Récapitulons: pourboire au conducteur, pourboire au postillon, pourboire au débâcheur, pourboire au brouetteur, pourboire à l'homme qui n'est pas de l'hôtel, pourboire à la vieille femme, pourboire à Rubens, pourboire au suisse, pourboire au sacristain, pourboire au sonneur, pourboire au baragouineur, pourboire à la fabrique, pourboire au sous-sonneur, pourboire au bedeau, pourboire à l'estafier, pourboire aux domestiques, pourboire au garçon d'écurie, pourboire au facteur: voilà dix-huit pourboires dans une journée. Otez l'église, qui est fort chère, il en reste neuf. Maintenant calculez tous ces pourboires d'après un minimum de cinquante centimes et un maximum de deux francs, qui est quelquefois obligatoire4, et vous aurez une somme assez inquiétante. N'oubliez pas que tout pourboire doit être une pièce d'argent. Les sous et la monnaie de cuivre sont copeaux et balayures que le dernier goujat regarde avec un inexprimable dédain.

Pour ces peuples ingénieux, le voyageur n'est qu'un sac d'écus qu'il s'agit de désenfler le plus vite possible.
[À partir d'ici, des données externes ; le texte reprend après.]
(** * Invoice-OCR-Processor: the field extractor, the OCR worker and
      the window

    A shallow embedding of [src/invoice_ocr.py]:
    - [Py]: the Python string operations the program calls
      ([str.upper], [str.split], [str.strip], [str.isdigit], ...);
    - [Re]: the fragment of Python's [re] module used by the program's
      regular expressions, as a backtracking matcher;
    - [InvoiceProcessor.extract_invoice_fields] (lines 99-211), with the
      exceptions its steps could raise made explicit;
    - [InvoiceProcessor.pdf_to_images], the two OCR adapters and
      [OCRWorker.run] (lines 49-97 and 224-268), over an explicit world
      (temporary files, emitted signals, call trace) and an environment
      that fixes what the external libraries answer: PyMuPDF, the
      writing of a page image, OpenCV, the two OCR engines, [os.remove]
      and the delivery of Qt signals;
    - [InvoiceOCRApp]: the handlers of the window that work on the
      results (lines 512-645 and 676-688), over the contents of the
      widgets.  The construction of the widgets, the style sheet, the
      JSON export and [main] are not modelled.

    Text is a list of Unicode code points.  The character tables
    (case mapping, [\s], [\d], [isdigit]) are Python's on U+0000..U+00FF
    and on the euro sign; this covers the alphabet of the OCR back-ends
    (the Tesseract whitelist of line 57 and line breaks).  Code points
    outside that range are treated as caseless symbols, which Python
    does not always do: a property that depends on the tables is stated
    for the texts of that alphabet, [Py.covered].  What the program
    prints is not modelled. *)

From Stdlib Require Import NArith Ascii String.
From stdpp Require Import gmap strings list fin_maps.

Local Open Scope N_scope.

(** ** Python strings *)

Module Py.

Abbreviation char := N.
Abbreviation str := (list char).

(** Decoding of the UTF-8 bytes of a literal into code points, so that
    the patterns and the examples can be written as text. *)
Fixpoint utf8 (bs : list N) : str :=
  match bs with
  | [] => []
  | b :: rest =>
    if b <? 128 then b :: utf8 rest
    else if b <? 224 then
      match rest with
      | b2 :: r2 => ((b mod 32) * 64 + b2 mod 64) :: utf8 r2
      | _ => []
      end
    else if b <? 240 then
      match rest with
      | b2 :: b3 :: r3 =>
          ((b mod 16) * 4096 + (b2 mod 64) * 64 + b3 mod 64) :: utf8 r3
      | _ => []
      end
    else
      match rest with
      | b2 :: b3 :: b4 :: r4 =>
          ((b mod 8) * 262144 + (b2 mod 64) * 4096 + (b3 mod 64) * 64
           + b4 mod 64) :: utf8 r4
      | _ => []
      end
  end.

Definition lit (s : string) : str :=
  utf8 (map N_of_ascii (list_ascii_of_string s)).

Definition between (lo hi c : char) : bool := (lo <=? c) && (c <=? hi).

(** The alphabet on which the four tables below are Python's:
    U+0000..U+00FF and the euro sign. *)
Definition in_charset (c : char) : bool := (c <=? 255) || (c =? 8364).

Definition covered (s : str) : bool := forallb in_charset s.

(** [str.isspace] on one code point of the alphabet, which is also [\s]
    of [re]. *)
Definition is_space (c : char) : bool :=
  between 9 13 c || between 28 32 c || (c =? 133) || (c =? 160).

(** [\d] of [re] on the alphabet: the decimal digits (category Nd). *)
Definition is_decimal (c : char) : bool := between 48 57 c.

(** [str.isdigit] on one code point of the alphabet: the decimal digits
    and the superscript digits. *)
Definition is_digit (c : char) : bool :=
  is_decimal c || (c =? 178) || (c =? 179) || (c =? 185).

(** [str.upper] on one code point of the alphabet; the sharp s expands
    to two letters. *)
Definition upper_char (c : char) : str :=
  if between 97 122 c then [c - 32]
  else if c =? 181 then [924]
  else if c =? 223 then [83; 83]
  else if c =? 255 then [376]
  else if between 224 254 c && negb (c =? 247) then [c - 32]
  else [c].

Definition lower_char (c : char) : str :=
  if between 65 90 c then [c + 32]
  else if between 192 222 c && negb (c =? 215) then [c + 32]
  else [c].

Definition upper (s : str) : str := flat_map upper_char s.
Definition lower (s : str) : str := flat_map lower_char s.

Definition str_eqb (a b : str) : bool := bool_decide (a = b).

Fixpoint startswith (p s : str) : bool :=
  match p, s with
  | [], _ => true
  | x :: p', y :: s' => (x =? y) && startswith p' s'
  | _ :: _, [] => false
  end.

Definition endswith (p s : str) : bool :=
  startswith (rev p) (rev s).

(** [sub in s] *)
Fixpoint contains (sub s : str) : bool :=
  startswith sub s ||
  match s with
  | [] => false
  | _ :: s' => contains sub s'
  end.

(** [s.split(sep)] for a one-character separator. *)
Fixpoint split (sep : char) (s : str) : list str :=
  match s with
  | [] => [[]]
  | c :: s' =>
    if c =? sep then [] :: split sep s'
    else match split sep s' with
         | l :: ls => (c :: l) :: ls
         | [] => [[c]]
         end
  end.

Fixpoint lstrip (s : str) : str :=
  match s with
  | c :: s' => if is_space c then lstrip s' else s
  | [] => []
  end.

Definition strip (s : str) : str := rev (lstrip (rev (lstrip s))).

(** [sep.join(parts)] *)
Fixpoint join (sep : str) (parts : list str) : str :=
  match parts with
  | [] => []
  | [p] => p
  | p :: rest => p ++ sep ++ join sep rest
  end.

(** [s.replace(c, '')] for a one-character [c]. *)
Definition remove_char (c : char) (s : str) : str :=
  filter (fun x => x ≠ c) s.

Definition isdigit (s : str) : bool :=
  match s with
  | [] => false
  | _ => forallb is_digit s
  end.

(** Truth value of a string or of a list: non-empty. *)
Definition truthy {A} (l : list A) : bool :=
  match l with [] => false | _ => true end.

(** [str(n)] for a non-negative integer. *)
Fixpoint digits_fuel (fuel : nat) (n : N) (acc : str) : str :=
  match fuel with
  | O => acc
  | S f =>
    let acc' := (48 + n mod 10) :: acc in
    if n <? 10 then acc' else digits_fuel f (n / 10) acc'
  end.

Definition str_of_nat (n : nat) : str :=
  digits_fuel (S n) (N.of_nat n) [].

End Py.

Import Py.

(** ** Regular expressions

    The fragment of [re] the program uses: literals, character classes,
    greedy quantifiers on a class, optional items, ordered alternatives,
    sequences and one capturing group per pattern.  The matcher
    backtracks as [re] does: a quantifier takes as many characters as it
    can and gives them back one at a time, [r?] tries [r] before the
    empty match, and [a|b] tries [a] before [b]. *)

Module Re.

Inductive citem :=
| One (c : char)              (* a single character *)
| Range (lo hi : char)        (* [lo-hi] *)
| Digit                       (* \d *)
| Space.                      (* \s *)

Definition cset := list citem.

Definition in_citem (i : citem) (c : char) : bool :=
  match i with
  | One x => c =? x
  | Range lo hi => between lo hi c
  | Digit => is_decimal c
  | Space => is_space c
  end.

Definition in_cset (cs : cset) (c : char) : bool :=
  existsb (fun i => in_citem i c) cs.

Inductive regex :=
| Lit (l : str)                               (* the characters of l *)
| Cls (cs : cset)                             (* one character of a class *)
| Rep (cs : cset) (lo : nat) (hi : option nat) (* cs{lo,hi}, greedy *)
| Opt (r : regex)                             (* r? and (?:r)? *)
| Alt (r1 r2 : regex)                         (* r1|r2 *)
| Seq (r1 r2 : regex)                         (* r1 r2 *)
| Grp (r : regex).                            (* (r), group 1 *)

Declare Scope re_scope.
Delimit Scope re_scope with re.
Bind Scope re_scope with regex.
Notation "r1 ⋅ r2" := (Seq r1 r2) (at level 41, right associativity) : re_scope.
Notation "r1 <|> r2" := (Alt r1 r2) (at level 42, right associativity) : re_scope.
Abbreviation star cs := (Rep cs 0%nat None).
Abbreviation plus cs := (Rep cs 1%nat None).
Abbreviation times cs lo hi := (Rep cs lo%nat (Some hi%nat)).

(** The state of group 1: unset, or the text it captured. *)
Definition caps := option str.

(** [l] is a prefix of [s]: what is left of [s]. *)
Fixpoint strip_prefix (l s : str) : option str :=
  match l with
  | [] => Some s
  | x :: l' =>
    match s with
    | y :: s' => if x =? y then strip_prefix l' s' else None
    | [] => None
    end
  end.

Definition can_take (hi : option nat) : bool :=
  match hi with
  | Some O => false
  | _ => true
  end.

Definition dec (hi : option nat) : option nat :=
  match hi with
  | Some n => Some (pred n)
  | None => None
  end.

Section Matcher.
Context {R : Type}.

(** In [rep] and [rmatch], [s] is the text still to read, [acc] the
    characters read since the start of the enclosing group (or of the
    match), last one first, and [k] what remains to be matched. *)
Fixpoint rep (cs : cset) (lo : nat) (hi : option nat) (s acc : str) (c : caps)
    (k : str → str → caps → option R) {struct s} : option R :=
  let stop := match lo with O => k s acc c | S _ => None end in
  if can_take hi then
    match s with
    | x :: s' =>
      if in_cset cs x then
        match rep cs (pred lo) (dec hi) s' (x :: acc) c k with
        | Some res => Some res
        | None => stop
        end
      else stop
    | [] => stop
    end
  else stop.

Fixpoint rmatch (r : regex) (s acc : str) (c : caps)
    (k : str → str → caps → option R) {struct r} : option R :=
  match r with
  | Lit l =>
    match strip_prefix l s with
    | Some s' => k s' (rev l ++ acc) c
    | None => None
    end
  | Cls cs =>
    match s with
    | x :: s' => if in_cset cs x then k s' (x :: acc) c else None
    | [] => None
    end
  | Rep cs lo hi => rep cs lo hi s acc c k
  | Opt r1 =>
    match rmatch r1 s acc c k with
    | Some res => Some res
    | None => k s acc c
    end
  | Alt r1 r2 =>
    match rmatch r1 s acc c k with
    | Some res => Some res
    | None => rmatch r2 s acc c k
    end
  | Seq r1 r2 => rmatch r1 s acc c (fun s1 acc1 c1 => rmatch r2 s1 acc1 c1 k)
  | Grp r1 =>
    rmatch r1 s [] c (fun s1 acc1 _ => k s1 (acc1 ++ acc) (Some (rev acc1)))
  end.

End Matcher.

(** A match object: [group()], [group(1)] and the text after the match. *)
Record rmatch_obj := MatchObj {
  group0 : str;
  group1 : option str;
  after : str
}.

(** [pattern.match(s)]: a match that starts at the first character. *)
Definition match_at (r : regex) (s : str) : option rmatch_obj :=
  rmatch r s [] None (fun s' acc c => Some (MatchObj (rev acc) c s')).

(** [re.search(r, s)]: the match at the leftmost position that has one. *)
Fixpoint search (r : regex) (s : str) : option rmatch_obj :=
  match match_at r s with
  | Some m => Some m
  | None =>
    match s with
    | [] => None
    | _ :: s' => search r s'
    end
  end.

(** [re.findall(r, s)] for a pattern with one group: the texts of group
    1 of the successive non-overlapping matches, scanning from the left;
    [skip] counts the characters of the last match still to be passed.
    An unset group contributes the empty string. *)
Fixpoint findall_from (r : regex) (skip : nat) (s : str) {struct s} : list str :=
  match skip with
  | S n =>
    match s with
    | [] => []
    | _ :: s' => findall_from r n s'
    end
  | O =>
    match match_at r s with
    | Some m =>
      default [] (group1 m) ::
      match s with
      | [] => []
      | _ :: s' => findall_from r (pred (length (group0 m))) s'
      end
    | None =>
      match s with
      | [] => []
      | _ :: s' => findall_from r 0 s'
      end
    end
  end.

Definition findall (r : regex) (s : str) : list str := findall_from r 0 s.

(** [re.sub(class, '', s)]: every character of the class is removed. *)
Definition sub_cset (cs : cset) (s : str) : str :=
  filter (fun x => in_cset cs x = false) s.

End Re.

Import Re.
Local Open Scope re_scope.

(** ** Exceptions *)

Inductive exn :=
| AttributeError    (* a method called on None *)
| TypeError         (* None passed where a string is expected *)
| IndexError        (* a list index out of range *)
| RuntimeError.     (* raised by an external library *)

Inductive result (A : Type) :=
| Ok (a : A)
| Raise (e : exn).
Arguments Ok {A} a.
Arguments Raise {A} e.

Definition rbind {A B} (m : result A) (f : A → result B) : result B :=
  match m with
  | Ok a => f a
  | Raise e => Raise e
  end.

Notation "'let*' x := m 'in' f" := (rbind m (fun x => f))
  (at level 10, x name, m at level 100, f at level 200).

(** [m.group(1)] is None when the group took no part in the match; the
    program uses it at once as a string, which raises [e] on None. *)
Definition group1_str (e : exn) (m : rmatch_obj) : result str :=
  match group1 m with
  | Some g => Ok g
  | None => Raise e
  end.

(** [l[i]] *)
Definition index {A} (l : list A) (i : nat) : result A :=
  match l !! i with
  | Some x => Ok x
  | None => Raise IndexError
  end.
Chacun s'y acharne de son côté. Le gouvernement lui-même s'en mêle quelquefois; il vous prend votre malle et votre portemanteau, les charge sur ses épaules et vous tend la main. Dans les grandes villes, les porteurs de bagages redoivent au trésor royal douze sous et deux liards par voyageur. Je n'étais pas depuis un quart d'heure à Aix-la-Chapelle que j'avais déjà donné pour boire au roi de Prusse.

44 A Aix-la-Chapelle, pour voir les reliques, le pourboire à la fabrique est fixé à un thaler, 3 fr. 75 c.